I won’t get another major Pluto event until Pluto crosses my ascendent in Aquarius. But I’m not afraid of Pluto anymore. It honestly is just a break up and, if you get of what you need to let go of through it, you can keep your power. You start identifying your power in a new way. The thing is, Pluto doesn’t like sacred things and, when you stop seeing things as sacred, you are able to understand what sort of hold they have on you. If nothing is sacred, then you become holy.
So, in a Pluto transit, always remember to:
1. Let go of what you need to let go of, even if that thing is something that once kept you sane, even if it was something that once kept you together—something that made you bloom. If you keep it sacred, then it will become as dead as a museum piece. In Babylon, they sometimes killed people by tying a dead body to their body so that the living person decomposed slowly with the dead one. That’s you during a Pluto transit. Even if the body tied to you is something that you love, you have to shed it in order to live.

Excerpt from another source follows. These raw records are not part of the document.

(** * Digital Snow Globe (src/js/heroshape.js): particle physics

    A shallow embedding of the physics of heroshape.js: the vector helpers
    of [utils], the [Particle] class, the resize handler, particle creation
    and the animation frame.

    Modelling conventions.
    - JavaScript numbers are idealised as real numbers ([R]) in the first
      embedding: it speaks about the arithmetic the code writes down, not
      about binary64 rounding. On [R] every comparison decides one way or
      the other. What depends on infinities and NaN (whether a particle
      stays inside the walls, frame after frame) is stated over a second
      embedding, module [Js], whose numbers have the special values of
      JavaScript; on finite numbers the two embeddings agree.
    - The ambient globals [containerWidth], [containerHeight], [mouse] and
      [particles] are the fields of a [World] record that is passed
      explicitly.
    - The [particles] array is a list; a particle object is identified with
      its index in that array (object identity [particle !== this] is index
      inequality), and a method that mutates [this] or [otherParticle]
      writes the new record back at that index.
    - jQuery/DOM calls ([updateDOM], [applyColor], element creation) have no
      effect on the physics state and are left out; what is read from the
      DOM (the container's width and height) is an input. *)

From Stdlib Require Import Reals Lra Lia ZArith.
From Stdlib Require String.
From stdpp Require Import base list strings.

Open Scope R_scope.

(** ** Comparisons as booleans *)

Definition Rleb (a b : R) : bool := if Rle_dec a b then true else false.
Definition Rltb (a b : R) : bool := if Rlt_dec a b then true else false.
Definition Rgeb (a b : R) : bool := Rleb b a.
Definition Rgtb (a b : R) : bool := Rltb b a.

(** ** Configuration *)

Record Physics := {
  FRICTION : R;
  REPULSION_RADIUS : R;
  REPULSION_FORCE : R;
  BOUNCE_ENERGY : R;
  INITIAL_VELOCITY : R;
  PARTICLE_COUNT : Z;
  MIN_SIZE : R;
  MAX_SIZE : R
}.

2. Remember that you can leave but that the consequences of doing so are permanent. Remember that the consequences of staying are also permanent. Life is a permanent condition and there are no temporary decisions.
3. If it’s worth it, you’ll survive. If you don’t, you won’t regret it.
4. Not having enough time for anything is a symptom of efficiency. Pluto transits are when you are at your most efficient, even when you feel like you are accomplishing nothing. Nothing will change the amount of change you are currently going through—not even your own will. You cannot decide how much you change and change is not a project that you can finish. Get some sleep.
5. You won’t be the person you thought you would be. That self is lost to a parallel universe.